Exercise - Wherever the string "distinct" appears in the entries below, return the line that holds it.

--- Recorded data ---

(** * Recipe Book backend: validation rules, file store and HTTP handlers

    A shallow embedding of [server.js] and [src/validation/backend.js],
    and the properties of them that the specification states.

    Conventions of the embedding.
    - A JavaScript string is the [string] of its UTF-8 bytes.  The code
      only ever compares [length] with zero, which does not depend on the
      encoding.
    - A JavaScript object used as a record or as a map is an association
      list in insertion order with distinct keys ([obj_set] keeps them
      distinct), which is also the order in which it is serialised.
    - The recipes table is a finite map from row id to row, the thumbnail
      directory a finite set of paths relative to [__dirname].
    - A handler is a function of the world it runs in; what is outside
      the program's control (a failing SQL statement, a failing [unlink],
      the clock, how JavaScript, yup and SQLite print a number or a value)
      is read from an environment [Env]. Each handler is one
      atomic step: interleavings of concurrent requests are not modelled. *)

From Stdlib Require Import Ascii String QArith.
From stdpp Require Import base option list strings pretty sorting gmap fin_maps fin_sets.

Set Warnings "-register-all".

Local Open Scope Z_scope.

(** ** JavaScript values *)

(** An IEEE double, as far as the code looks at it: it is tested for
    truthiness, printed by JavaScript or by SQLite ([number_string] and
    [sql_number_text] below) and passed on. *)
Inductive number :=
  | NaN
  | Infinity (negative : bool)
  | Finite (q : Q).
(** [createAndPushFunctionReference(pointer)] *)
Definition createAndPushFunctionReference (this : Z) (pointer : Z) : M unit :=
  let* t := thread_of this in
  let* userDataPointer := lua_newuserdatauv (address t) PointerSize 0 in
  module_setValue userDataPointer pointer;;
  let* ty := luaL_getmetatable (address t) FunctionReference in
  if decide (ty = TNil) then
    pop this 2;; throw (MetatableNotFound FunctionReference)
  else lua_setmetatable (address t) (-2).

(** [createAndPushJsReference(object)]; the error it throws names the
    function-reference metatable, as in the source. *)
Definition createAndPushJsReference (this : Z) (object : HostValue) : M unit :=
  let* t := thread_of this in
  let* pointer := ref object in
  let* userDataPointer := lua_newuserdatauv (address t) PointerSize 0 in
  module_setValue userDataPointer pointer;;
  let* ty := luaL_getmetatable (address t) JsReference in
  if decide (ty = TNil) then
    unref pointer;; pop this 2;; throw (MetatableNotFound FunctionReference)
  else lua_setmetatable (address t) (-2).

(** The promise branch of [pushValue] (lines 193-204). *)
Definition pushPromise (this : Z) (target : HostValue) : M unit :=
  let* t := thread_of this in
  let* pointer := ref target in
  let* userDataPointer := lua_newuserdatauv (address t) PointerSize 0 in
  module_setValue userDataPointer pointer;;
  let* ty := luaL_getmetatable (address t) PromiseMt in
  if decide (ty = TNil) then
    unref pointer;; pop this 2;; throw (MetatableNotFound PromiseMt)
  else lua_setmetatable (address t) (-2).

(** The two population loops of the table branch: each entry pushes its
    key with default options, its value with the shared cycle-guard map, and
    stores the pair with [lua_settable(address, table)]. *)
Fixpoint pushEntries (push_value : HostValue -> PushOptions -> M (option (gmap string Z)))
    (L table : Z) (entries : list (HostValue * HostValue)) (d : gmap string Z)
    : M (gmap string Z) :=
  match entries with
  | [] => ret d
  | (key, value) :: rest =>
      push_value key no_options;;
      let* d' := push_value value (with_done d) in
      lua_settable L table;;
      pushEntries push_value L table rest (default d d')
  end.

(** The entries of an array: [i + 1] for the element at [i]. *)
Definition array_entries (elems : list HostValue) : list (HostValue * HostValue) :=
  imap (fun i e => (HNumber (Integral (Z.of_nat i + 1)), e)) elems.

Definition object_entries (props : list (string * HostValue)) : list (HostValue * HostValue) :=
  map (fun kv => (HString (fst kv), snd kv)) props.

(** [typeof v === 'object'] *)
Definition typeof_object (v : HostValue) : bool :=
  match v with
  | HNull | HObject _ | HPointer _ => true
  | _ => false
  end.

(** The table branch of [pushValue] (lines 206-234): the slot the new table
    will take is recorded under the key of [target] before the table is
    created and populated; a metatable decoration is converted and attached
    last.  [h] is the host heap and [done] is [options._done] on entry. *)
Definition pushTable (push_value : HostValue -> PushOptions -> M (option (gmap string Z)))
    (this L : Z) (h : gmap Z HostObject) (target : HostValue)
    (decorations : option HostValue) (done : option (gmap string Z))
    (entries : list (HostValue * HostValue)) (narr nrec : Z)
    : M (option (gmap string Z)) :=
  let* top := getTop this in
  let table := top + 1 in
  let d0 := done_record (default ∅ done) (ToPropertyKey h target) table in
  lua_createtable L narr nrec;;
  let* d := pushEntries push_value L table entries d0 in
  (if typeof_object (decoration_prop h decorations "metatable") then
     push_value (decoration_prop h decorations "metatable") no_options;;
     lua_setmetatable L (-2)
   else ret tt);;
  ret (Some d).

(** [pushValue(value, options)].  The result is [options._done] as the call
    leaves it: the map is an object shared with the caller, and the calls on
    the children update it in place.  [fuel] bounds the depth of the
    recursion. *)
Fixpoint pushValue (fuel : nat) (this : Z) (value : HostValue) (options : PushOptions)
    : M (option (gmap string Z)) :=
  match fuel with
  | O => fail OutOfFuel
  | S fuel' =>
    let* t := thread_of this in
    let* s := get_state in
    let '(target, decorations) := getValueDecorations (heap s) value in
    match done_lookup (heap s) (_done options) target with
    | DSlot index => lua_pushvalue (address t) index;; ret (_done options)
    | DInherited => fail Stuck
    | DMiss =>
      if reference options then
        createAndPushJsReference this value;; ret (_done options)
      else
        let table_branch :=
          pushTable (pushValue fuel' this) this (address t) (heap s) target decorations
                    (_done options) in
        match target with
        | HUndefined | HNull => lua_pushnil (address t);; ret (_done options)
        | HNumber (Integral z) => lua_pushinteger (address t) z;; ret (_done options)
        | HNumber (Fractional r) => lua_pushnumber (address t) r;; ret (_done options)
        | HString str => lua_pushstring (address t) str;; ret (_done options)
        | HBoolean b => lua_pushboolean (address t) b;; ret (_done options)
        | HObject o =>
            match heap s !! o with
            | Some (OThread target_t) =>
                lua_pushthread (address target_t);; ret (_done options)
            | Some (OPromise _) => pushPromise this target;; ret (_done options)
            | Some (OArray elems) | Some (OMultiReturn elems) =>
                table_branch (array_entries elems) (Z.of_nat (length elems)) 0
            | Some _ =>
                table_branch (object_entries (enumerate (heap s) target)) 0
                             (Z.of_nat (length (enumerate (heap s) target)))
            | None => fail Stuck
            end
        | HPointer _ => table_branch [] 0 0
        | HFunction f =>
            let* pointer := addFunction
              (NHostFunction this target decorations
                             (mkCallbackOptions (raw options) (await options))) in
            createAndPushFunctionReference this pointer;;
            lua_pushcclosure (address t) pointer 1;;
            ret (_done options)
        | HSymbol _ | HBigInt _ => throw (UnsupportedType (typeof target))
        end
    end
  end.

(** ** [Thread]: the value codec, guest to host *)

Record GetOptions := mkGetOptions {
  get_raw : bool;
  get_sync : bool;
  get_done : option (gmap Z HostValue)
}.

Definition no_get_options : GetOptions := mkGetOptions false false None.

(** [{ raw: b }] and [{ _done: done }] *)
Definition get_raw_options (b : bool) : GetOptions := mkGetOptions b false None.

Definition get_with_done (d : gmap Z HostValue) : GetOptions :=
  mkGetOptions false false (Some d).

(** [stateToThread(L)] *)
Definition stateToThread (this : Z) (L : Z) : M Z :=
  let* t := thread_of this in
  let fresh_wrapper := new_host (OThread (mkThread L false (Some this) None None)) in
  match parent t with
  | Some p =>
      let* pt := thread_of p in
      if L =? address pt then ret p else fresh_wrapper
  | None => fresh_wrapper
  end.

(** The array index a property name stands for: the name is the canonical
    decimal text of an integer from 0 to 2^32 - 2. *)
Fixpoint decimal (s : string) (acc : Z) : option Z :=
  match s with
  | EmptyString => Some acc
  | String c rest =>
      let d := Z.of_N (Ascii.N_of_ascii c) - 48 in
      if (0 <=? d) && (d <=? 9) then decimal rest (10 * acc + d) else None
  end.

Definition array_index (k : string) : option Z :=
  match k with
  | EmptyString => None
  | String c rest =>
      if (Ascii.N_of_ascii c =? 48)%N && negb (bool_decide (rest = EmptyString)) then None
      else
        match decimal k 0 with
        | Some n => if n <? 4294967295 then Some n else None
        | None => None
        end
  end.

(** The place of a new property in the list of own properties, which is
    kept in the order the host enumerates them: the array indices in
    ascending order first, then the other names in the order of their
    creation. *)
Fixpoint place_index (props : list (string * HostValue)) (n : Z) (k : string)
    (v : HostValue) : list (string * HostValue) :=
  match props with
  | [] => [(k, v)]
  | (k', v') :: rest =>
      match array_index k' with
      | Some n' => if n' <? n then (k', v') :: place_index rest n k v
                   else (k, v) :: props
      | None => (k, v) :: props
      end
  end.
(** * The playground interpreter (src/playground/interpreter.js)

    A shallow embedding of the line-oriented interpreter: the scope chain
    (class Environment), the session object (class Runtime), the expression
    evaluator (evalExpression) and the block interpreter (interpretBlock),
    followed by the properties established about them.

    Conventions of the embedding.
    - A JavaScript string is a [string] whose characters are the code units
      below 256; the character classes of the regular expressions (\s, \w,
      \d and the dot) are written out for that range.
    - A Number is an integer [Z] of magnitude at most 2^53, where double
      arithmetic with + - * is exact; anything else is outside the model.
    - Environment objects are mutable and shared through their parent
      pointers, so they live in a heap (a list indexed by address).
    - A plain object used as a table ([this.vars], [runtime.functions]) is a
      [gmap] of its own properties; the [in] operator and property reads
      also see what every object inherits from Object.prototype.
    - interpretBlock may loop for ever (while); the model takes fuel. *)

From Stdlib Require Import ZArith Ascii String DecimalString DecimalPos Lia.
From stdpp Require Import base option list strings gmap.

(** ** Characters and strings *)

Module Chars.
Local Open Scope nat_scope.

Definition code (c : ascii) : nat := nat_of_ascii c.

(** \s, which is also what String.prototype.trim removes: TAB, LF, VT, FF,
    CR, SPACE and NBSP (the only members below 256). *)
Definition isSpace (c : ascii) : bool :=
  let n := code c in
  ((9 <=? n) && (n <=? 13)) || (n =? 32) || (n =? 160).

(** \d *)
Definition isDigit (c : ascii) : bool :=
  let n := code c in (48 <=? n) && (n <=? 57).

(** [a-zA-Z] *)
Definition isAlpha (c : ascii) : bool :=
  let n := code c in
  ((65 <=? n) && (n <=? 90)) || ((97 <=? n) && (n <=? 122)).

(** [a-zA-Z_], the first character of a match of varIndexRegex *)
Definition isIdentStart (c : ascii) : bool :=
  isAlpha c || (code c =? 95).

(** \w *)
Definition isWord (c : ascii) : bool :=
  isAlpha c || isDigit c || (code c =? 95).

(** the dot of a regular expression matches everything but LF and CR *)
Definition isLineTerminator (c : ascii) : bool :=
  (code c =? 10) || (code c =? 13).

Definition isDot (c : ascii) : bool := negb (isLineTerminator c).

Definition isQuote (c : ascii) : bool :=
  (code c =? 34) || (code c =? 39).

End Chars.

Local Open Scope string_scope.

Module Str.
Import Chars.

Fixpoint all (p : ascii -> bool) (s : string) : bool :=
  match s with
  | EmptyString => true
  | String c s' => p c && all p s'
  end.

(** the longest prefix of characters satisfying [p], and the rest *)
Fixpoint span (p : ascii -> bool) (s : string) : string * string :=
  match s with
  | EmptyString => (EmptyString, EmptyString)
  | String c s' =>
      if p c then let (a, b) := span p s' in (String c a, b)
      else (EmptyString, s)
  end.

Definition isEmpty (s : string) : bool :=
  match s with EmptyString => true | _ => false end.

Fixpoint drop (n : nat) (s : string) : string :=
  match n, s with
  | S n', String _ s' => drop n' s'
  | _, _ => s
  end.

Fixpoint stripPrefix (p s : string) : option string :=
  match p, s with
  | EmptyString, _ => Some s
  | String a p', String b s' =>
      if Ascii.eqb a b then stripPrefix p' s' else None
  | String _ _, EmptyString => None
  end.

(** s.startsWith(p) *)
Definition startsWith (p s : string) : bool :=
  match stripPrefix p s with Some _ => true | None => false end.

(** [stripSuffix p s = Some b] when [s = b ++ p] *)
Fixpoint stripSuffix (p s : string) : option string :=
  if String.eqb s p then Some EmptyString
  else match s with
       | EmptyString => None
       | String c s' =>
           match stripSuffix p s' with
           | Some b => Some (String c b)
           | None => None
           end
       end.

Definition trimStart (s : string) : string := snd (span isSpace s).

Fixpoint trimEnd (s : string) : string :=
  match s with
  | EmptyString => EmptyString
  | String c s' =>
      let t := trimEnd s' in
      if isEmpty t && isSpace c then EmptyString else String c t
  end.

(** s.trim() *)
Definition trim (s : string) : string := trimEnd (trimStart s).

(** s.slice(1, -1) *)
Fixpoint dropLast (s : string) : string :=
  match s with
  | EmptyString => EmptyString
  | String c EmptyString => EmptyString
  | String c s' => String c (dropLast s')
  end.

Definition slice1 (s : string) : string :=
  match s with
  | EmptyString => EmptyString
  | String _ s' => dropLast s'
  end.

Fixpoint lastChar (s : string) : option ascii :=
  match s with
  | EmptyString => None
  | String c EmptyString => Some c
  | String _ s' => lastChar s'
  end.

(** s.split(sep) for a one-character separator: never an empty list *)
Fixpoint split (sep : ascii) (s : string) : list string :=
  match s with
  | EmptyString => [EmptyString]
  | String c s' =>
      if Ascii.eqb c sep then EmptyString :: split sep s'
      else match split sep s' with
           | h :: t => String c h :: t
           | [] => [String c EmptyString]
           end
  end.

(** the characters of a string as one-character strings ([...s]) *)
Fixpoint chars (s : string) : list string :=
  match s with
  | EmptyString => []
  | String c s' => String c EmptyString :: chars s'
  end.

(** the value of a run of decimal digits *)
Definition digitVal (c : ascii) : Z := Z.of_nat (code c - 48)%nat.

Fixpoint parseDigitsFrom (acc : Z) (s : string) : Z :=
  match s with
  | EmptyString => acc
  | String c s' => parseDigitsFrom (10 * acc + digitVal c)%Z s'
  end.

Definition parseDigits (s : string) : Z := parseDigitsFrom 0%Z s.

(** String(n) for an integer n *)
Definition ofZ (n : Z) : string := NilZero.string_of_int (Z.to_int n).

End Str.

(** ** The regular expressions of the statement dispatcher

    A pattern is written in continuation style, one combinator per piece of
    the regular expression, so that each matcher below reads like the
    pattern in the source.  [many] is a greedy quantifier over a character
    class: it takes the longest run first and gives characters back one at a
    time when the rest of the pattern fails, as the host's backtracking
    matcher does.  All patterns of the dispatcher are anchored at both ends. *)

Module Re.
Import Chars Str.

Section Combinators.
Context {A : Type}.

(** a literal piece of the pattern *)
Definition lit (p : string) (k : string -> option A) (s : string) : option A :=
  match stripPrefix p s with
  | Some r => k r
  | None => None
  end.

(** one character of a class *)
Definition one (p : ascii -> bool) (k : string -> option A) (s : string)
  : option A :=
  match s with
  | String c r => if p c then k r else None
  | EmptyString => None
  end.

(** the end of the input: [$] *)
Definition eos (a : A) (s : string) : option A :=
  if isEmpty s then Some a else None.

---

Task result -
      list in insertion order with distinct keys ([obj_set] keeps them
      distinct), which is also the order in which it is serialised.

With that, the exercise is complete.